### Exercise objective
All lines from the start of the listing below through the line containing "b'.(header).(node_count) = b.(header).(node_count)" are to be written out again exactly, and no others.
-=-=-=-=-
(** The whole free list is handed out in order, and the nodes written to it stay. *)
Lemma take_free l ns b : free_from b b.(header).(freelist_head) l -> NoDup l -> length ns = length l ->
  exists b', take_slots ns b = (Ok l, b') /\ b'.(header).(freelist_head) = NULL_IDX /\ same_pool b b' /\
    b'.(header).(node_count) = b.(header).(node_count) /\ holds_nodes l ns b' /\
    forall j, 0 <= j -> j ∉ l -> slot b' j = slot b j.
Proof.
  revert ns b. induction l as [|i l IH]; intros ns b Hf Hnd Hlen; destruct ns as [|n ns]; try done.
  { exists b. split_and!; try done. }
  apply NoDup_cons in Hnd as [Hi Hnd]. destruct (alloc_free b i l Hf) as (b1 & Ea & Hn & [Hp1 Hp2] & Hnc & Hpos & Hs & Hf1).
  rewrite (take_one ns b i b1 n Ea Hn Hs). set (b2 := set_slot b1 i (RIntent n)).
  assert (Hs1 : forall j, 0 <= j -> j <> i -> slot b2 j = slot b j)
    by (intros j Hj Hne; unfold b2; rewrite slot_set_ne by lia; unfold slot; by rewrite Hn).
  destruct (IH ns b2) as (b3 & Et & Hh & [Hp3 Hp4] & Hnc3 & Hw & Hrest); [|done|by injection Hlen|].
  { apply (free_from_ext b); [|exact Hf1]. intros j Hj. apply Hs1; [|by intros ->].
    pose proof (free_from_pos _ _ _ _ Hf1 Hj). lia. }
  exists b3. rewrite (bind_ok _ _ _ _ _ Et). split; [done|]. split; [done|].
  split; [split; [rewrite Hp3; cbn; rewrite length_insert; congruence|rewrite Hp4; exact Hp2]|].
  split; [rewrite Hnc3; exact Hnc|]. split.
  - intros [|j] i' n' Hl' Hn'; cbn in Hl', Hn'; [|by eapply Hw]. injection Hl' as <-. injection Hn' as <-.
    rewrite Hrest by (done || lia). unfold b2. destruct Hs as [s Hs]. eapply slot_set_eq.
    unfold slot in *. rewrite Hn. exact Hs.
  - intros j Hj [Hne Hl]%not_elem_of_cons. rewrite Hrest by done. by apply Hs1.
Qed.

(** Then come the slots above the watermark. *)
Lemma take_watermark k ns b : b.(header).(freelist_head) = NULL_IDX -> 0 < b.(header).(node_count) ->
  b.(header).(capacity) <= U32_MAX -> b.(header).(capacity) = Z.of_nat (length b.(nodes)) ->
  b.(header).(node_count) + Z.of_nat k = b.(header).(capacity) -> length ns = k ->
  exists b', take_slots ns b = (Ok (seqZ b.(header).(node_count) (Z.of_nat k)), b') /\
    holds_nodes (seqZ b.(header).(node_count) (Z.of_nat k)) ns b' /\
    forall j, 0 <= j < b.(header).(node_count) -> slot b' j = slot b j.
Proof.
  revert ns b. induction k as [|k IH]; intros ns b Hh Hn Hmax Hcap Hk Hlen; destruct ns as [|n ns]; try done.
  { exists b. split_and!; try done. }
  destruct (alloc_watermark b) as (b1 & Ea & Hn1 & [Hp1 Hp2] & Hnc & Hs & Hh1); [done|lia|done|done|].
  rewrite (take_one ns b _ b1 n Ea Hn1 Hs). set (i := b.(header).(node_count)) in *.
  set (b2 := set_slot b1 i (RIntent n)).
  assert (Hs2 : slot b2 i = Some (RIntent n)).
  { destruct Hs as [s Hs]. eapply slot_set_eq. unfold slot in *. rewrite Hn1. exact Hs. }
  change (header b1) with (header b2) in Hnc, Hh1, Hp2.
  destruct (IH ns b2) as (b3 & Et & Hw & Hrest); [done|lia|congruence| |lia|by injection Hlen|].
  { rewrite Hp2, Hcap. unfold b2. cbn. by rewrite length_insert, Hp1. }
  rewrite Hnc in Et, Hw, Hrest. exists b3. rewrite (bind_ok _ _ _ _ _ Et). rewrite (seqZ_cons i (Z.of_nat (S k))) by lia.
  replace (Z.pred (Z.of_nat (S k))) with (Z.of_nat k) by lia. rewrite <- Z.add_1_r.
  split; [done|]. split.
  - intros [|j] i' n' Hl' Hn'; cbn in Hl', Hn'; [|by eapply Hw]. injection Hl' as <-. injection Hn' as <-.
    by rewrite Hrest by lia.
  - intros j Hj. rewrite Hrest by lia. unfold b2. rewrite slot_set_ne by lia. unfold slot. by rewrite Hn1.
Qed.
-=-=-=-=-
### Task answer
(** The whole free list is handed out in order, and the nodes written to it stay. *)
Lemma take_free l ns b : free_from b b.(header).(freelist_head) l -> NoDup l -> length ns = length l ->
  exists b', take_slots ns b = (Ok l, b') /\ b'.(header).(freelist_head) = NULL_IDX /\ same_pool b b' /\
    b'.(header).(node_count) = b.(header).(node_count) /\ holds_nodes l ns b' /\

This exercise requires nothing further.